Exercise: All lines from the one with "intros [= <-]. reflexivity." through the last are to be given again exactly as they stand in the data below, and only those.

[Exercise input Boundary: Start]

(** The answer [o] of the call [k] is genuine. *)
Inductive genuine (cs : Called) (ops : gmap Z Operation) (w : World) (k : Z) : Outcome -> Prop :=
  | gn_reply i op r status data bytes n o : call op = k -> made cs ops w i op r ->
      In (Reply i status data bytes) (lib_events n) -> (n < tick (lib w))%nat ->
      reply_allowed (command op) status data bytes = true ->
      mo_told mon (issued (lib w)) (heap w) op status ->
      answers r (command op) status data o -> genuine cs ops w k o
  | gn_exports i op s status data n o : call op = k -> made cs ops w i op (RGetexports s) ->
      In (status, data) (rpc_events n) -> (n < tick (lib w))%nat ->
      callback_allowed Api.mount_getexports_async status data = true ->
      answers (RGetexports s) (command op) status data o -> genuine cs ops w k o
  | gn_refused i op r d : call op = k -> made cs ops w i op r -> async_rc i < 0 ->
      genuine cs ops w k (Threw (posix_error (POSIXErrorCode_init (- async_rc i)) d))
  | gn_own r past e : cs !! k = Some (r, past) -> own_error ops past w k r e -> genuine cs ops w k (Threw e)
  | gn_registered a past : cs !! k = Some (RRegister (CPointer (Tstruct "nfsfh") a), past) ->
      genuine cs ops w k (Returned (VUInt64 (nextHandleID (handles past))))
  | gn_listed a past : cs !! k = Some (RReaddir (CPointer (Tstruct "nfsdir") a), past) ->
      genuine cs ops w k (Returned (VEntries (List.filter visible_entry (readdir a)))).
(** C17: the table of file handles that the event loop keeps is this machine:
    whatever happens in a run, each event changes the table by one step of it,
    which is to close one entry, to drop one, to add a handle under the next number, to
    empty the table, or nothing. *)
Theorem handle_table_refined es w e w' : trace es w -> handle e w = Some (tt, w') ->
  handle_step (handles w) e (handles w').
Proof. intros Ht. apply event_table, (trace_plain es w Ht). Qed.

Lemma trace_numbered es w : trace es w -> numbered (handles w).
Proof.
  induction 1 as [t c w H|es w e w' Ht IH Hh].
  - injection H as <-. intros id. cbn. rewrite lookup_empty. intros [x [=]].
  - exact (step_numbered _ e _ IH (event_table e w w' (trace_plain es w Ht) Hh)).
Qed.

(** The events after a state. *)
Inductive then_run (w : World) : list Event -> World -> Prop :=
  | then_nil : then_run w [] w
  | then_snoc es w1 e w2 : then_run w es w1 -> handle e w1 = Some (tt, w2) -> then_run w (es ++ [e]) w2.

Lemma then_trace es0 w es w' : trace es0 w -> then_run w es w' -> trace (es0 ++ es) w'.
Proof.
  intros H. induction 1 as [|es w1 e w2 _ IH Hh]; [now rewrite app_nil_r|].
  rewrite app_assoc. now apply (trace_step _ w1).
Qed.

(** A token stays good: an entry of the table stays as it is, and its number is
    not given to another handle, as long as it is not closed or dropped and the loop is
    not shut down. *)
Theorem token_stays_good es0 w id fh es w' : trace es0 w -> handleRegistry (handles w) !! id = Some fh ->
  then_run w es w' -> Forall (fun e => ~ ends id e) es -> handleRegistry (handles w') !! id = Some fh.
Proof.
  intros Ht Hid Hr. induction Hr as [|es w1 e w2 Hr IH Hh]; [done|].
  intros [He [Hl _]%Forall_cons]%Forall_app. pose proof (then_trace es0 w es w1 Ht Hr) as Ht1.
  exact (step_keeps _ e _ id fh (trace_numbered _ w1 Ht1) (IH He) Hl
           (event_table e w1 w2 (trace_plain _ w1 Ht1) Hh)).
Qed.
(* ===== verification/Extensions.v ===== *)
(** * Bytes, attributes and settings

    The pure helpers around the client: integers in [Data] and path trimming
    (Sources/NFSKit/Extensions.swift), the attributes of files and directory
    entries (buildAttributes of NFSClient.swift, readdirAll of
    NFSEventLoop.swift), security modes (NFSSecurity.swift) and statistics
    (NFSStats.swift, [stats] of NFSEventLoop.swift). *)

From Stdlib Require Import Strings.Byte Strings.Ascii.
From stdpp Require Import base list strings numbers.
From S2P Require Import Prelude Posix CType LibnfsApi RpcApi.

Open Scope string_scope.
Open Scope list_scope.
Open Scope Z_scope.

Module Ext.

(** ** Integers in [Data]

    A [FixedWidthInteger] type: its size in bytes and whether it is signed. *)

Record IntType := mkIntType { int_size : nat; int_signed : bool }.

Definition bits (t : IntType) : Z := 8 * Z.of_nat (int_size t).

Definition int_range (t : IntType) (v : Z) : Prop :=
  if int_signed t then - 2 ^ (bits t - 1) <= v < 2 ^ (bits t - 1) else 0 <= v < 2 ^ bits t.

Definition byte_of (v : Z) : byte :=
  match Byte.of_N (Z.to_N (v mod 256)) with Some b => b | None => x00 end.

Definition byte_value (b : byte) : Z := Z.of_N (Byte.to_N b).

(** The low bytes of a two's complement value, least significant first. *)
Fixpoint to_bytes (n : nat) (v : Z) : list byte :=
  match n with
  | O => []
  | S n => byte_of v :: to_bytes n (v / 256)
  end.

Fixpoint from_bytes (l : list byte) : Z :=
  match l with [] => 0 | b :: l => byte_value b + 256 * from_bytes l end.

(** [data.append(value:)]. *)
Definition append_value (t : IntType) (v : Z) (data : list byte) : list byte :=
  data ++ to_bytes (int_size t) v.

(** [T(littleEndian:)] of loaded bytes. *)
Definition from_little_endian (t : IntType) (l : list byte) : Z :=
  let u := from_bytes l in
  if int_signed t && (2 ^ (bits t - 1) <=? u) then u - 2 ^ bits t else u.

(** [data.scanValue(offset:as:)], for bytes stored at address [base]: nil past the
    end; [load] stops the program ([None]) at a negative or misaligned offset. *)
Definition scanValue (t : IntType) (base offset : Z) (data : list byte) : option (option Z) :=
  let size := Z.of_nat (int_size t) in
  if Z.of_nat (length data) <? offset + size then Some None
  else if (offset <? 0) || negb ((base + offset) mod size =? 0) then None
  else Some (Some (from_little_endian t (take (int_size t) (drop (Z.to_nat offset) data)))).

(** [data.append(value: uuid)]: the first three fields of a Microsoft GUID are
    little-endian. *)
Definition append_uuid (uuid data : list byte) : option (list byte) :=
  match uuid with
  | [b0; b1; b2; b3; b4; b5; b6; b7; b8; b9; b10; b11; b12; b13; b14; b15] =>
      Some (data ++ [b3; b2; b1; b0; b5; b4; b7; b6; b8; b9; b10; b11; b12; b13; b14; b15])
  | _ => None
  end.

(** ** Paths *)

Definition is_separator (c : ascii) : bool :=
  Ascii.eqb c "/"%char || Ascii.eqb c "\"%char.

Fixpoint trim_left (l : list ascii) : list ascii :=
  match l with
  | c :: l' => if is_separator c then trim_left l' else l
  | [] => []
  end.

(** [String.canonical], on the characters of the string. *)
Definition canonical (l : list ascii) : list ascii := rev (trim_left (rev (trim_left l))).

(** ** Attributes *)

Inductive FileResourceType := regular | directory | symbolicLink | unknown.

(** The entries of the attribute dictionary; a date is its seconds and nanoseconds. *)
Record Attributes := mkAttributes {
  nameKey : string;
  pathKey : string;
  fileSizeKey : Z;
  linkCountKey : Z;
  fileResourceTypeKey : FileResourceType;
  isRegularFileKey : bool;
  isDirectoryKey : bool;
  isSymbolicLinkKey : bool;
  contentModificationDateKey : Z * Z;
  contentAccessDateKey : Z * Z;
  creationDateKey : Z * Z
}.

Definition S_IFMT : Z := 0xf000.
Definition S_IFREG : Z := 0x8000.
Definition S_IFDIR : Z := 0x4000.
Definition S_IFLNK : Z := 0xa000.

(** [Int64(x)] and [Int(x)] of an unsigned 64-bit value. *)
Definition int_of (x : Z) : option Z := if x <? 2 ^ 63 then Some x else None.

Definition kind_of_mode (nfs_mode : Z) : FileResourceType * bool * bool * bool :=
  let mode := Z.land nfs_mode S_IFMT in
  if mode =? S_IFREG then (regular, true, false, false)
  else if mode =? S_IFDIR then (directory, false, true, false)
  else if mode =? S_IFLNK then (symbolicLink, false, false, true)
  else (unknown, false, false, false).

(** [buildAttributes]; [name] is the last path component. *)
Definition buildAttributes (lastPathComponent : string -> string) (stat : Api.nfs_stat_64)
    (path : string) : option Attributes :=
  size ← int_of (Api.nfs_size stat);
  let '(kind, reg, dir, link) := kind_of_mode (Api.nfs_mode stat) in
  ms ← int_of (Api.nfs_mtime stat); mn ← int_of (Api.nfs_mtime_nsec stat);
  as_ ← int_of (Api.nfs_atime stat); an ← int_of (Api.nfs_atime_nsec stat);
  cs ← int_of (Api.nfs_ctime stat); cn ← int_of (Api.nfs_ctime_nsec stat);
  Some (mkAttributes (lastPathComponent path) path size (Api.nfs_nlink stat) kind reg dir link
          (ms, mn) (as_, an) (cs, cn)).

(** NFSv3 file types. *)
Definition NF3REG : Z := 1.
Definition NF3DIR : Z := 2.
Definition NF3LNK : Z := 5.

Definition kind_of_type (type : Z) : FileResourceType * bool * bool * bool :=
  if type =? NF3REG then (regular, true, false, false)
  else if type =? NF3DIR then (directory, false, true, false)
  else if type =? NF3LNK then (symbolicLink, false, false, true)
  else (unknown, false, false, false).

(** [path.hasSuffix("/") ? path + name : path + "/" + name]. *)
Definition child_path (path name : string) : string :=
  match rev (String.list_ascii_of_string path) with
  | c :: _ => if Ascii.eqb c "/"%char then (path +:+ name)%string else (path +:+ "/" +:+ name)%string
  | [] => (path +:+ "/" +:+ name)%string
  end.

(** The dictionary that readdirAll builds for an entry called [name]. *)
Definition entry_attributes (path name : string) (ent : Api.nfsdirent) : option Attributes :=
  size ← int_of (Api.size ent);
  let '(kind, reg, dir, link) := kind_of_type (Api.type ent) in
  let date t := (Api.tv_sec t, Api.tv_usec t * 1000) in
  Some (mkAttributes name (child_path path name) size (Api.nlink ent) kind reg dir link
          (date (Api.mtime ent)) (date (Api.atime ent)) (date (Api.ctime ent))).

(** ** Security modes and statistics *)

Inductive NFSSecurity := system | kerberos5 | kerberos5i | kerberos5p.

Definition rpcSecValue (s : NFSSecurity) : Api.rpc_sec :=
  match s with
  | system => Api.RPC_SEC_UNDEFINED
  | kerberos5 => Api.RPC_SEC_KRB5
  | kerberos5i => Api.RPC_SEC_KRB5I
  | kerberos5p => Api.RPC_SEC_KRB5P
  end.

Record NFSStats := mkStats {
  requestsSent : Z;
  responsesReceived : Z;
  timedOut : Z;
  timedOutInOutqueue : Z;
  majorTimedOut : Z;
  retransmitted : Z;
  reconnects : Z
}.

(** [stats()]: [context.unwrap()], then the snapshot of the transport. *)
Definition stats (context : option Z) (rpc_get_stats : Z -> Rpc.rpc_stats) : POSIXError + NFSStats :=
  match unwrap context with
  | inl e => inl e
  | inr ctx =>
      let c := rpc_get_stats ctx in
      inr (mkStats (Rpc.num_req_sent c) (Rpc.num_resp_rcvd c) (Rpc.num_timedout c)
             (Rpc.num_timedout_in_outqueue c) (Rpc.num_major_timedout c)
             (Rpc.num_retransmitted c) (Rpc.num_reconnects c))
  end.

(** [setSecurity]: refused while there is a socket; otherwise the value handed to
    [nfs_set_security]. *)
Definition setSecurity (context : option Z) (nfs_get_fd : Z -> Z) (s : NFSSecurity)
    : POSIXError + Z :=
  match unwrap context with
  | inl e => inl e
  | inr ctx =>
      if nfs_get_fd ctx <? 0 then inr (Api.rpc_sec_value (rpcSecValue s))
      else inl (posix_error EISCONN "Cannot change security mode while connected")
  end.

(** ** Lemmas *)

Lemma byte_value_of v : byte_value (byte_of v) = v mod 256.
Proof.
  pose proof (Z.mod_pos_bound v 256 ltac:(lia)) as H. unfold byte_of, byte_value.
  destruct (Byte.of_N (Z.to_N (v mod 256))) as [b|] eqn:E.
  - apply Byte.to_of_N in E. rewrite E. lia.
  - apply Byte.of_N_None_iff in E. lia.
Qed.

Lemma length_to_bytes n : forall v, length (to_bytes n v) = n.
Proof. induction n as [|n IH]; intros v; cbn; [done|now rewrite IH]. Qed.

Lemma from_to_bytes n : forall v, from_bytes (to_bytes n v) = v mod 2 ^ (8 * Z.of_nat n).
Proof.
  induction n as [|n IH]; intros v; cbn [to_bytes from_bytes].
  { now rewrite Z.mod_1_r. }
  rewrite byte_value_of, IH.
  replace (8 * Z.of_nat (Datatypes.S n)) with (8 + 8 * Z.of_nat n) by lia.
  rewrite pow2_split by lia. change (2 ^ 8) with 256. pose proof (pow2_pos (8 * Z.of_nat n) ltac:(lia)).
  rewrite Z.rem_mul_r by lia. lia.
Qed.

Lemma from_little_endian_to_bytes t v : (0 < int_size t)%nat -> int_range t v ->
  from_little_endian t (to_bytes (int_size t) v) = v.
Proof.
  intros Hs Hv. unfold from_little_endian. rewrite from_to_bytes. fold (bits t).
  assert (Hb : 1 <= bits t) by (unfold bits; lia).
  pose proof (pow2_pos (bits t - 1) ltac:(lia)).
  assert (Hp : 2 ^ bits t = 2 * 2 ^ (bits t - 1)).
  { replace (bits t) with (1 + (bits t - 1)) at 1 by lia. now rewrite pow2_split by lia. }
  unfold int_range in Hv. rewrite Hp in *. destruct (int_signed t); cbn [andb].
  - destruct (Z.neg_nonneg_cases v) as [Hn|Hn].
    + replace (v mod (2 * 2 ^ (bits t - 1))) with (v + 2 * 2 ^ (bits t - 1))
        by (apply (Z.mod_unique_pos _ _ (-1)); lia).
      rewrite (proj2 (Z.leb_le _ _)) by lia. lia.
    + rewrite Z.mod_small by lia. now rewrite (proj2 (Z.leb_gt _ _)) by lia.
  - now rewrite Z.mod_small by lia.
Qed.

(** C36: an integer of any width and signedness that is appended to a [Data] is read
    back from where it was put, whatever follows it, provided the place is aligned
    for the type in memory; at a misaligned place the program stops. *)
Theorem append_scan_roundtrip t v base data rest : (0 < int_size t)%nat -> int_range t v ->
  scanValue t base (Z.of_nat (length data)) (append_value t v data ++ rest) =
    if (base + Z.of_nat (length data)) mod Z.of_nat (int_size t) =? 0 then Some (Some v) else None.
Proof.
  intros Hs Hv. unfold scanValue, append_value.
  rewrite (proj2 (Z.ltb_ge _ _)) by (rewrite !length_app, length_to_bytes; lia).
  rewrite (proj2 (Z.ltb_ge (Z.of_nat (length data)) 0)) by lia. cbn [orb].
  destruct (_ mod _ =? 0); cbn [negb]; [|done]. do 2 f_equal.
  rewrite Nat2Z.id, <- app_assoc, drop_app_length.
  rewrite take_app_length' by (symmetry; apply length_to_bytes). now apply from_little_endian_to_bytes.
Qed.

Lemma append_scan_roundtrip_witness :
  scanValue (mkIntType 4 true) 16 4 (append_value (mkIntType 4 true) (-2) [x00; x01; x02; x03] ++ [xff])
    = if (16 + 4) mod 4 =? 0 then Some (Some (-2)) else None.
Proof.
  apply (append_scan_roundtrip (mkIntType 4 true) (-2) 16 [x00; x01; x02; x03] [xff]); [cbn; lia|].
  unfold int_range, bits. cbn. lia.
Defined.

(** The kind of a file and its three flags always agree: a flag is set for its
    own kind only, for a path's attributes and for a directory entry's, and a
    regular file, directory or link is shown alike by both. *)
Theorem kinds_consistent :
  (forall mode k r d l, kind_of_mode mode = (k, r, d, l) ->
     (r = true <-> k = regular) /\ (d = true <-> k = directory) /\ (l = true <-> k = symbolicLink)) /\
  (forall ty k r d l, kind_of_type ty = (k, r, d, l) ->
     (r = true <-> k = regular) /\ (d = true <-> k = directory) /\ (l = true <-> k = symbolicLink)) /\
  kind_of_type NF3REG = kind_of_mode S_IFREG /\ kind_of_type NF3DIR = kind_of_mode S_IFDIR /\
  kind_of_type NF3LNK = kind_of_mode S_IFLNK.
Proof.
  assert (Hflags : forall x k r d l, In x [(regular, true, false, false); (directory, false, true, false);
      (symbolicLink, false, false, true); (unknown, false, false, false)] -> x = (k, r, d, l) ->
     (r = true <-> k = regular) /\ (d = true <-> k = directory) /\ (l = true <-> k = symbolicLink)).
  { intros x k r d l Hx ->. cbn in Hx. intuition; try congruence. }
  splits; try reflexivity; intros x k r d l; apply Hflags; unfold kind_of_mode, kind_of_type; cbv zeta;
    repeat case_match; cbn; tauto.
Qed.

Lemma trim_left_idempotent l : trim_left (trim_left l) = trim_left l.
Proof. induction l as [|c l IH]; cbn; [done|]. destruct (is_separator c) eqn:E; [exact IH|]. cbn. now rewrite E. Qed.

(** The bytes of a GUID swap back: appending the appended bytes gives the first. *)
Lemma append_uuid_involutive uuid l : append_uuid uuid [] = Some l -> append_uuid l [] = Some uuid.
Proof.
  do 16 (destruct uuid as [|? uuid]; [discriminate|]). destruct uuid; [|discriminate].
  intros [= <-]. reflexivity.
Qed.

(** Distinct modes are distinct to libnfs. *)
Lemma rpcSecValue_injective a b :
  Api.rpc_sec_value (rpcSecValue a) = Api.rpc_sec_value (rpcSecValue b) -> a = b.
Proof. destruct a, b; easy. Qed.

End Ext.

[Exercise input Boundary: End]

Answer space:
  intros [= <-]. reflexivity.
Qed.

(** Distinct modes are distinct to libnfs. *)
Lemma rpcSecValue_injective a b :
  Api.rpc_sec_value (rpcSecValue a) = Api.rpc_sec_value (rpcSecValue b) -> a = b.
Proof. destruct a, b; easy. Qed.

End Ext.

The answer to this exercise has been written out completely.